*** Dataset extract Section Begins ***

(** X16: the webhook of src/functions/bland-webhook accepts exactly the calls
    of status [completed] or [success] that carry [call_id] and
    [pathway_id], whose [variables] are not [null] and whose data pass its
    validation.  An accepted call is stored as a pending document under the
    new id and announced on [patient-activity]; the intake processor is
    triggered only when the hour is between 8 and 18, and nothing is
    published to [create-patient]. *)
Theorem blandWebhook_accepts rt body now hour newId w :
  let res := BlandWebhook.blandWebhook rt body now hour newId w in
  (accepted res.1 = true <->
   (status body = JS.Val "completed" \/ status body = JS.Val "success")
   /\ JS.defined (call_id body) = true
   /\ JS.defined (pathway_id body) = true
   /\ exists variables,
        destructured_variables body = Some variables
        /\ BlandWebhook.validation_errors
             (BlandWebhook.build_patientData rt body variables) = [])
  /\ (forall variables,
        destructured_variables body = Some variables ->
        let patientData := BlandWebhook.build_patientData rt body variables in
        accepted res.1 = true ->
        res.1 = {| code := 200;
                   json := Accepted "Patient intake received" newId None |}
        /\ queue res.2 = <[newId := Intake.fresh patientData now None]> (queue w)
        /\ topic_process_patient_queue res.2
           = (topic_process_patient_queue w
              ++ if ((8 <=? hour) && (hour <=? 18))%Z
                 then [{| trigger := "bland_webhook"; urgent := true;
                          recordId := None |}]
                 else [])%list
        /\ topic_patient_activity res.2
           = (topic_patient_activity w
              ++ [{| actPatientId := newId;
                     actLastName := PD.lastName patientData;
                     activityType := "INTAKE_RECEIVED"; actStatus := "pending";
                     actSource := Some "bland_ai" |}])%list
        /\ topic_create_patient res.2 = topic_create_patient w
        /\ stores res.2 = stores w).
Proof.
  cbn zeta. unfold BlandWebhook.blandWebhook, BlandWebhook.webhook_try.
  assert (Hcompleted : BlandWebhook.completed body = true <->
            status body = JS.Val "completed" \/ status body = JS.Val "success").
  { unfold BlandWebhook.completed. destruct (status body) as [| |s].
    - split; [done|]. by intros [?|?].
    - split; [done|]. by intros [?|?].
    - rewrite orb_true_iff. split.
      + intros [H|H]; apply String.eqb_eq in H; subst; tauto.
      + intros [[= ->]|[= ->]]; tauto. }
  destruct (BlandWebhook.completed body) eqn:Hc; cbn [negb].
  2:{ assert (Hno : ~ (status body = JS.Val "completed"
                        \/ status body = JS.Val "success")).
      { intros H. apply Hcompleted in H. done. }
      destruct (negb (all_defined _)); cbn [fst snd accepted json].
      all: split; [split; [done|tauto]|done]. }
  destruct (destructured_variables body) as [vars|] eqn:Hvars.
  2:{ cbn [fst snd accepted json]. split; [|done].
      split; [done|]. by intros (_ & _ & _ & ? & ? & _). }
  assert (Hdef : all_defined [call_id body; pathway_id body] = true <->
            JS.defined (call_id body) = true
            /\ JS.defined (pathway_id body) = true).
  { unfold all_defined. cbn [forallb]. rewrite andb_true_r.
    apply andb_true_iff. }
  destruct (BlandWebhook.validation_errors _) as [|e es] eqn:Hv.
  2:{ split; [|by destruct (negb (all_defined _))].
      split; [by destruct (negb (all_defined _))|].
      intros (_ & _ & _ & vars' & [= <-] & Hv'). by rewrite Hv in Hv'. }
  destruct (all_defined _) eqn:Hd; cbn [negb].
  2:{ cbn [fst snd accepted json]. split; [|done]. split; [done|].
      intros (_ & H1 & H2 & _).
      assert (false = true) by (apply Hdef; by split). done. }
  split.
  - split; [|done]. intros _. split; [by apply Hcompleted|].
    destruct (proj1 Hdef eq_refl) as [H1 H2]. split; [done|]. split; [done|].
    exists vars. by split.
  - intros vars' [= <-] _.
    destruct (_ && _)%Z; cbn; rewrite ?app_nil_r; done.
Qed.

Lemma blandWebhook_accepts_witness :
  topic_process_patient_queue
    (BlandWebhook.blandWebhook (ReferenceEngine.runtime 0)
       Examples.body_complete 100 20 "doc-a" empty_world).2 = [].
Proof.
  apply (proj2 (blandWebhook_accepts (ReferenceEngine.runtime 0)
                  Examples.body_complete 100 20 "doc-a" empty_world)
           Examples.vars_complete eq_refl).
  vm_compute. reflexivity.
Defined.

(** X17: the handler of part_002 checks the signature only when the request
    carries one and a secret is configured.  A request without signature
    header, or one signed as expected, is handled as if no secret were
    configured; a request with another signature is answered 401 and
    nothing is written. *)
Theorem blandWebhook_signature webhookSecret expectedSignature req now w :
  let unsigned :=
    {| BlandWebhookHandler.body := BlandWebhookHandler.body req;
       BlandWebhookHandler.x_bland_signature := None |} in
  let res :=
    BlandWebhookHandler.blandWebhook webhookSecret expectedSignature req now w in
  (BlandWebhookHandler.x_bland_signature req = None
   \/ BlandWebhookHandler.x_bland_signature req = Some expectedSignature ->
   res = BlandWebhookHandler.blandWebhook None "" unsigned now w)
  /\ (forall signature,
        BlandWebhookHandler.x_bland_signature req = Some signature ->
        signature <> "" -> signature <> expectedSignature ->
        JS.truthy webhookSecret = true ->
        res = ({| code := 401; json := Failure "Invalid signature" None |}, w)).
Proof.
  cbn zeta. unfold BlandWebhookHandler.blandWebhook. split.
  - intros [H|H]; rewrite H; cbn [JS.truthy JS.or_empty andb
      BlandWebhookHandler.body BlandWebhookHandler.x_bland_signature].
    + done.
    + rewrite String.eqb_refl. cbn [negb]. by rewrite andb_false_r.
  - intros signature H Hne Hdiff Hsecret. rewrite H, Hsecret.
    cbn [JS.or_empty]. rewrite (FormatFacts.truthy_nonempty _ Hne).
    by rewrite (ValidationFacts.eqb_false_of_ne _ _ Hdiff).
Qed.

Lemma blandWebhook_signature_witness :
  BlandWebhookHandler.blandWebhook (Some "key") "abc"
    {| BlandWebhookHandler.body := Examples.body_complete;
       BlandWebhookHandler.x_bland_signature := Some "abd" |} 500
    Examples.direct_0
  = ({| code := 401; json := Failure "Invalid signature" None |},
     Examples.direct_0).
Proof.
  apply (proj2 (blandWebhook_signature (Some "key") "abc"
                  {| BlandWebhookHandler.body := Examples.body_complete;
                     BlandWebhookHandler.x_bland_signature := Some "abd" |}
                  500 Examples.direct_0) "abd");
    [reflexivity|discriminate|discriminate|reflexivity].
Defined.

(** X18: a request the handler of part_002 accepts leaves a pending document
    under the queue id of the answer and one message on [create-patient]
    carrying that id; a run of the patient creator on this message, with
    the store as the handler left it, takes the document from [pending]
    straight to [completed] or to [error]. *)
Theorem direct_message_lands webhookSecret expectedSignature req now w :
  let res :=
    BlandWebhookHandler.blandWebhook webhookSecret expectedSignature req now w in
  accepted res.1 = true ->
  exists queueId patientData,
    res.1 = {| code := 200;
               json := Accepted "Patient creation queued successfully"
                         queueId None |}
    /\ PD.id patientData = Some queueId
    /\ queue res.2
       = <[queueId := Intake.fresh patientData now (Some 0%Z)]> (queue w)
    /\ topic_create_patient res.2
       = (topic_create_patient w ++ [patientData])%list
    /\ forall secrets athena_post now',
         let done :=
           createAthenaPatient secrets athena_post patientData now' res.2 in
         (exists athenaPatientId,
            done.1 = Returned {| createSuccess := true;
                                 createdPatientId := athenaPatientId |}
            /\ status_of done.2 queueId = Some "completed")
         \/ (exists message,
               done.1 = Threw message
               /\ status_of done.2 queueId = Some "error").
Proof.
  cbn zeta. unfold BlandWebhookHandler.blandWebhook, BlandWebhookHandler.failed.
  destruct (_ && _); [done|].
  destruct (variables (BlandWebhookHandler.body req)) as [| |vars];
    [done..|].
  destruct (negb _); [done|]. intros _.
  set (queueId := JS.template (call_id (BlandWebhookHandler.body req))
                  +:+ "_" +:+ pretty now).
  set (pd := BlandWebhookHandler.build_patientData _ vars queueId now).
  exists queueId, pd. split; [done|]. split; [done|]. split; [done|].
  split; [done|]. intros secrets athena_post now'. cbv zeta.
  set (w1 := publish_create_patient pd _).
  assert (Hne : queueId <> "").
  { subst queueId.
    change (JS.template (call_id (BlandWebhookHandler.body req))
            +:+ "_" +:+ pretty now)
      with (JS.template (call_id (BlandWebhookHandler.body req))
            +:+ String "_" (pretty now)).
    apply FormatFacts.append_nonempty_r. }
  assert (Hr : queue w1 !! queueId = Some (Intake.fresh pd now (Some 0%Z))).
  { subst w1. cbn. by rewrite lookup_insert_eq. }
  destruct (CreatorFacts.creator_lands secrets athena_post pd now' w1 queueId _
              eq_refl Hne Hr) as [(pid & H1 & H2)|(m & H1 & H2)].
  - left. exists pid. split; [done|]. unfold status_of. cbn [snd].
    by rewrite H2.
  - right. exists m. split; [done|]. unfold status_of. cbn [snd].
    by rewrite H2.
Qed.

*** Dataset extract Section Ends ***

▶ _Work to complete_
Of all the lines above, tally those with the word "under". Write the total only.

▶ _Result for this task_
2